今夏までに開始が予定される東京電力福島第一原発の処理水の海洋放出について、岩手、宮城、福島、茨城4県の沿岸や原発事故で避難指示が出た計51市町村の首長に朝日新聞がアンケートを実施したところ、半数近くが容認できないとの姿勢を明らかにした。理解醸成や風評対策の不足を指摘する声もある。

 アンケートは昨年12月末にウェブで実施。処理水の海洋放出について選択式で回答する設問と、考えを聴く自由記述欄を設けた。2月中旬までに全首長から回答を得た。

 海洋放出を容認できるかどうかの問いには、「どちらかといえば」を含め「容認できる」と答えたのは13人にとどまり、半数に迫る25人が「どちらかといえば容認できない」「容認できない」と答えた。理由を複数回答で尋ねると、「多くの漁業者の反対」を挙げた人が22人と最も多く、「国内外の理解が不十分」(18人)、「風評被害や賠償への国や東電の対応が不十分」(13人)と続いた。

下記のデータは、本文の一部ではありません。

(* ===== verification/Llama.v ===== *)
(** * Language models

    [ai/llama.hpp]: classes that own objects of the inference library through raw
    pointers.  The memory has the C++ objects (a kind and a location or null), the
    library's objects by location, and the handles to the memory of a context; so
    a pointer that dangles or is freed twice shows.  What the library does with a
    model or a context is a parameter ([llama]).  [None] is undefined behaviour.
    A batch, which is never shared, is a value. *)

From Stdlib Require Import ZArith Lia List Bool Ascii String Floats.SpecFloat.
From stdpp Require Import base tactics list option gmap strings.
From S2P Require Import Prelude Ints Doubles.

Open Scope hj_scope.
Open Scope nat_scope.

(** ** [batch] *)

Module Batch.
(** [llama_batch_init] allocates tokens, or embeddings when [embd] is not zero, and for each
    entry a position, a number of sequences, [n_seq_max] sequences, and whether
    its logits are wanted.  What is not written yet is [None]. *)
Record llama_batch := Arrays { token : option (list (option Z)); embd : option Z; pos : list (option Z); n_seq_id : list (option Z);
  seq_id : list (list (option Z)); logits : list (option bool); n_tokens : Z }.
Record batch := Batch { _capacity : Z; _batch : llama_batch }.
Definition zeroed : llama_batch := Arrays None None [] [] [] [] 0.

Definition llama_batch_init (n : Z) (embd : Z) (n_seq_max : Z) : option llama_batch :=
  if (n <? 0)%Z || (n_seq_max <? 0)%Z || (embd <? 0)%Z then None else
  let k := Z.to_nat n in
  Some (Arrays (if (embd =? 0)%Z then Some (replicate k None) else None) (if (embd =? 0)%Z then None else Some (n * embd)%Z)
    (replicate k None) (replicate k None) (replicate k (replicate (Z.to_nat n_seq_max) None)) (replicate k None) 0).
Definition make (n : Z) (embd : Z) (n_seq_max : Z) : option batch := let* b := llama_batch_init n embd n_seq_max in Some (Batch n b).

Definition store {A} (i : nat) (x : A) (l : list A) : option (list A) := if i <? length l then Some (<[i := x]> l) else None.
(** The body of the loop: an index out of an array, and a null array, are undefined. *)
Definition set_token (tokens : list Z) (start_pos : Z) (i : nat) (b : llama_batch) : option llama_batch :=
  let* arr := token b in
  let* t := tokens !! i in
  let* arr := store i (Some t) arr in
  let* p := Ints.add (Ity 32 true) start_pos (Z.of_nat i) in
  let* ps := store i (Some p) (pos b) in
  let* ns := store i (Some 1%Z) (n_seq_id b) in
  let* row := seq_id b !! i in
  let* row := store 0 (Some 0%Z) row in
  let* ss := store i row (seq_id b) in
  let* ls := store i (Some false) (logits b) in
  Some (Arrays (Some arr) (embd b) ps ns ss ls (n_tokens b)).
Definition set_tokens (tokens : list Z) (n : Z) (start_pos : Z) (b : batch) : option batch :=
  let safe_tokens := Z.min n (_capacity b) in
  let* a := for_up (set_token tokens start_pos) 0 (Z.to_nat safe_tokens) (_batch b) in
  Some (Batch (_capacity b) (Arrays (token a) (embd a) (pos a) (n_seq_id a) (seq_id a) (logits a) safe_tokens)).
(** [batch(tokens)] and [batch(tokens, n_tokens)] *)
Definition of_tokens (tokens : list Z) (n : Z) : option batch :=
  let* b := make n 0 1 in set_tokens tokens n 0 b.
Definition set_logits (idx : Z) (value : bool) (b : batch) : option batch :=
  if (0 <=? idx)%Z && (idx <? n_tokens (_batch b))%Z then
    let a := _batch b in
    let* ls := store (Z.to_nat idx) (Some value) (logits a) in
    Some (Batch (_capacity b) (Arrays (token a) (embd a) (pos a) (n_seq_id a) (seq_id a) ls (n_tokens a)))
  else Some b.
(** The new batch and the one that was moved from. *)
Definition move (other : batch) : batch * batch := (other, Batch 0 zeroed).
(** Whether the destructor frees the arrays. *)
Definition frees (b : batch) : bool := match token (_batch b), embd (_batch b) with None, None => false | _, _ => true end.
End Batch.

(** ** The chain of a sampler *)

Module Chain.
(** Floats are IEEE numbers; texts and vocabularies are not looked into. *)
Inductive stage :=
  | Greedy | Dist (seed : Z) | TopK (k : Z) | TopP (p : double) (min_keep : Z) | MinP (p : double) (min_keep : Z) | Typical (p : double) (min_keep : Z)
  | Temp (t : double) | TempExt (t delta exponent : double) | Xtc (p t : double) (min_keep seed : Z) | TopNSigma (n : double)
  | Mirostat (n_vocab seed : Z) (tau eta : double) (m : Z) | MirostatV2 (seed : Z) (tau eta : double)
  | Grammar (grammar_str grammar_root : string) | GrammarLazy (grammar_str grammar_root : string) (words : list string) (tokens : list Z)
  | GrammarPatterns (grammar_str grammar_root : string) (patterns : list string) (tokens : list Z)
  | Penalties (last_n : Z) (repeat freq present : double)
  | Dry (n_ctx_train : Z) (multiplier base : double) (allowed_length last_n : Z) (breakers : list string)
  | AdaptiveP (target decay : double) (seed : Z) | LogitBias (n_vocab : Z) (bias : list (Z * double)) | Infill.

Record params := Params { penalty_last_n : Z; penalty_repeat : double; penalty_frequency : double; penalty_present : double;
  temperature : double; temperature_ext : double; temperature_ext_delta : double; temperature_ext_exponent : double;
  seed : Z; top_k : Z; top_p : double; top_p_min_keep : Z; min_p : double; min_p_min_keep : Z }.
(** The default member initialisers. *)
Definition default_params : params := Params 64 dzero dzero dzero dzero dzero dzero dzero 0 0 dzero 0 dzero 0.
Definition f_one : double := S754_finite false 8388608 (-23).  (* 1.0f *)

Definition positive (x : double) : bool := dlt dzero x.
Definition within (x : double) : bool := dlt dzero x && dlt x f_one.
Definition min_keep (k : Z) : Z := if (0 <? k)%Z then k else 1%Z.
(** [init_top_k] adds nothing for a number that is not positive. *)
Definition init_top_k (k : Z) (chain : list stage) : list stage := if (k <=? 0)%Z then chain else chain ++ [TopK k].
Definition init (s : stage) (chain : list stage) : list stage := match s with TopK k => init_top_k k chain | _ => chain ++ [s] end.
(** The constructor with parameters, on a new chain. *)
Definition configure (p : params) : list stage :=
  let chain := [] in
  let chain := if (0 <? penalty_last_n p)%Z && (negb (deq (penalty_repeat p) f_one) || negb (deq (penalty_frequency p) dzero) || negb (deq (penalty_present p) dzero))
    then init (Penalties (penalty_last_n p) (penalty_repeat p) (penalty_frequency p) (penalty_present p)) chain else chain in
  let chain := if (0 <? top_k p)%Z then init_top_k (top_k p) chain else chain in
  let chain := if within (top_p p) then init (TopP (top_p p) (min_keep (top_p_min_keep p))) chain else chain in
  let chain := if within (min_p p) then init (MinP (min_p p) (min_keep (min_p_min_keep p))) chain else chain in
  let chain := if positive (temperature p) then init (Temp (temperature p)) chain else chain in
  let chain := if positive (temperature_ext p) then init (TempExt (temperature_ext p) (temperature_ext_delta p) (temperature_ext_exponent p)) chain else chain in
  init (Dist (seed p)) chain.
End Chain.

(** ** The classes that own *)

Module Llama.

(** Where a model is loaded from; [None] is a null pointer. *)
Inductive source := FromFile (filename : string) | FromPtr (file : option nat) | FromSplits (paths : list string) | FromUser (tensors : nat).
(** The questions that take no argument, those that take a number or a text, and
    those that fill a buffer. *)
Inductive ask := Size | N_ctx_train | N_embd | N_embd_inp | N_embd_out | N_layer | N_head | N_head_kv | N_swa | N_vocab | Rope_type | Rope_freq_scale
  | N_cls_out | Meta_count | N_params | Has_encoder | Has_decoder | Decoder_start_token | Is_recurrent | Is_hybrid | Is_diffusion
  | Token_is_eog (token : Z) | Get_vocab | Cls_label (i : Z).
Inductive fill := Token_to_piece (token : Z) (lstrip : Z) (special : bool) | Meta_val_str (key : string) | Meta_key_by_index (i : Z).
Inductive ask_adapter := A_meta_count | A_n_invocation_tokens | A_invocation_tokens.
Inductive ask_context := State_get_size | N_ctx | N_ctx_seq | N_batch | N_ubatch | N_seq_max | Embeddings | Embeddings_ith (i : Z) | Embeddings_seq (s : Z) | Logits_ith (i : Z).
(** The changes of a context that give a number, and of its memory. *)
Inductive act_context := Decode (b : Batch.llama_batch) | State_set_data (src : list Z) | Set_adapter_cvec (data : option (list double)) (len n_embd il_start il_end : Z)
  | Attach_threadpool (pool pool_batch : nat) | Detach_threadpool.
Inductive act_memory := Clear (data : bool) | Seq_rm (s p0 p1 : Z) | Seq_cp (s d p0 p1 : Z) | Seq_keep (s : Z) | Seq_add (s p0 p1 delta : Z) | Seq_div (s p0 p1 d : Z)
  | Seq_pos_min (s : Z) | Seq_pos_max (s : Z).

(** The library. [tokenize] is given the room there is, and gives a number and what it
    wrote; [model_desc] and [chat_template] give a text, and its length or null. *)
Record llama (Model Ctx Params : Type) := Library
  { load_model : source -> Params -> option Model; exists_file : string -> bool;
    model_ask : Model -> ask -> Z; model_fill : Model -> fill -> Z -> Z * string;
    l_tokenize : Model -> string -> Z -> bool -> bool -> nat -> Z * list Z;
    model_desc : Model -> Z * string; l_chat_template : Model -> option string -> option string;
    init_adapter : Model -> string -> bool; adapter_ask : Model -> ask_adapter -> Z; adapter_fill : Model -> fill -> Z -> Z * string;
    init_context : option Model -> Params -> option Ctx; context_ask : Ctx -> ask_context -> Z; context_act : Ctx -> act_context -> Z * Ctx;
    set_adapters : Ctx -> list nat -> list double -> Z * Ctx;
    memory_act : Ctx -> act_memory -> Ctx; l_can_shift : Ctx -> bool;
    l_sample : list Chain.stage -> Ctx -> Z -> Z; sampler_init : bool }.
#[global] Arguments load_model {Model Ctx Params}. #[global] Arguments exists_file {Model Ctx Params}. #[global] Arguments model_ask {Model Ctx Params}.
#[global] Arguments model_fill {Model Ctx Params}. #[global] Arguments l_tokenize {Model Ctx Params}. #[global] Arguments model_desc {Model Ctx Params}.
#[global] Arguments l_chat_template {Model Ctx Params}. #[global] Arguments init_adapter {Model Ctx Params}. #[global] Arguments adapter_ask {Model Ctx Params}.
#[global] Arguments adapter_fill {Model Ctx Params}. #[global] Arguments init_context {Model Ctx Params}. #[global] Arguments context_ask {Model Ctx Params}.
#[global] Arguments context_act {Model Ctx Params}. #[global] Arguments set_adapters {Model Ctx Params}. #[global] Arguments memory_act {Model Ctx Params}.
#[global] Arguments l_can_shift {Model Ctx Params}. #[global] Arguments l_sample {Model Ctx Params}. #[global] Arguments sampler_init {Model Ctx Params}.

(** An object of the library: an adapter and a context know the location of their model,
    and a context those of the adapters it was given. *)
Inductive res (Model Ctx : Type) := RModel (x : Model) | RAdapter (model : nat) | RContext (c : Ctx) (model : nat) (loras : list nat) | RSampler (chain : list Chain.stage).
#[global] Arguments RModel {Model Ctx}. #[global] Arguments RAdapter {Model Ctx}. #[global] Arguments RContext {Model Ctx}. #[global] Arguments RSampler {Model Ctx}.
(** The classes: [model], [adapter_lora], [context], [sampler]. *)
Inductive kind := KModel | KAdapter | KContext | KSampler.
#[global] Instance kind_dec : EqDecision kind.
Proof. solve_decision. Defined.
Definition kind_of {Model Ctx} (r : res Model Ctx) : kind :=
  match r with RModel _ => KModel | RAdapter _ => KAdapter | RContext _ _ _ => KContext | RSampler _ => KSampler end.

(** [handles] are objects of the class [memory]: the location of a context, or null. *)
Record memory (Model Ctx : Type) := Memory
  { objects : gmap nat (kind * option nat); heap : gmap nat (res Model Ctx); handles : gmap nat (option nat); next_loc : nat }.
#[global] Arguments Memory {Model Ctx}. #[global] Arguments objects {Model Ctx}. #[global] Arguments heap {Model Ctx}.
#[global] Arguments handles {Model Ctx}. #[global] Arguments next_loc {Model Ctx}.

Section Llama.
Context {Model Ctx Params : Type} (o : llama Model Ctx Params).

Definition M (A : Type) : Type := memory Model Ctx -> option (A * memory Model Ctx).
Definition ret {A} (a : A) : M A := fun m => Some (a, m).
Definition bind {A B} (x : M A) (f : A -> M B) : M B := fun m => match x m with Some (a, m) => f a m | None => None end.
Definition undefined {A} : M A := fun _ => None.
#[local] Notation "'do' p <- x ; k" := (bind x (fun y => match y with p => k end)) (at level 10, p pattern, x at level 99, k at level 200).

(** The pointer of an object of a class. *)
Definition get (k : kind) (self : nat) : M (option nat) := fun m =>
  match objects m !! self with Some (k', p) => if decide (k' = k) then Some (p, m) else None | None => None end.
Definition put (k : kind) (self : nat) (p : option nat) : M unit := fun m =>
  let* _ := objects m !! self in Some (tt, Memory (<[self := (k, p)]> (objects m)) (heap m) (handles m) (next_loc m)).
Definition construct (k : kind) (self : nat) (p : option nat) : M unit := fun m =>
  match objects m !! self with
  | Some _ => None
  | None => Some (tt, Memory (<[self := (k, p)]> (objects m)) (heap m) (handles m) (next_loc m))
  end.
Definition forget (self : nat) : M unit := fun m => Some (tt, Memory (delete self (objects m)) (heap m) (handles m) (next_loc m)).
Definition alloc (r : res Model Ctx) : M nat := fun m =>
  Some (next_loc m, Memory (objects m) (<[next_loc m := r]> (heap m)) (handles m) (S (next_loc m))).
Definition deref (l : nat) : M (res Model Ctx) := fun m => let* r := heap m !! l in Some (r, m).
Definition update (l : nat) (r : res Model Ctx) : M unit := fun m =>
  let* _ := heap m !! l in Some (tt, Memory (objects m) (<[l := r]> (heap m)) (handles m) (next_loc m)).
(** Freeing an object that is not there is undefined. *)
Definition free (l : nat) : M unit := fun m =>
  let* _ := heap m !! l in Some (tt, Memory (objects m) (delete l (heap m)) (handles m) (next_loc m)).
Definition free_ptr (p : option nat) : M unit := match p with Some l => free l | None => ret tt end.
Definition as_model (r : res Model Ctx) : M Model := match r with RModel x => ret x | _ => undefined end.
Definition as_context (r : res Model Ctx) : M (Ctx * nat * list nat) := match r with RContext c l ls => ret (c, l, ls) | _ => undefined end.
Definition as_sampler (r : res Model Ctx) : M (list Chain.stage) := match r with RSampler c => ret c | _ => undefined end.
(** The destructors: [model], [adapter_lora], [context], [sampler]. *)
Definition destroy (k : kind) (self : nat) : M unit := do p <- get k self; do _ <- free_ptr p; forget self.
(** The copy constructor the compiler makes, of the classes that delete none. *)
Definition copy (k : kind) (self other : nat) : M unit := do p <- get k other; construct k self p.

 放出された場合、地元で風評被害が起こると思うかとの問いに「はい」を選択した人は31人で6割を占めた。懸念される被害(複数回答)は、「農林水産物の買い控えや取引停止」を挙げた人が28人と最も多く、「観光客の減少」(13人)、「海水浴場への影響」(8人)と続いた。

 海洋放出への理解醸成や風評対策として、政府や東電が行う各種取り組みへの評価も尋ねた。

 経済産業省は昨年末から全国向けのテレビCMや新聞広告を打ち、処理水への理解を求めた。この取り組みについて、6割近い29人が「どちらかといえば」も含め「役立つ」と答えた。

 また、水産物の販路拡大や冷凍保管のために国が創設した風評被害対策の基金については、12人が「評価する」、27人が「どちらかといえば評価する」と答えた。

 これらの取り組みで十分かを尋ねたところ、「どちらかといえば」を含め、7割近い34人が「不足している」と答えた。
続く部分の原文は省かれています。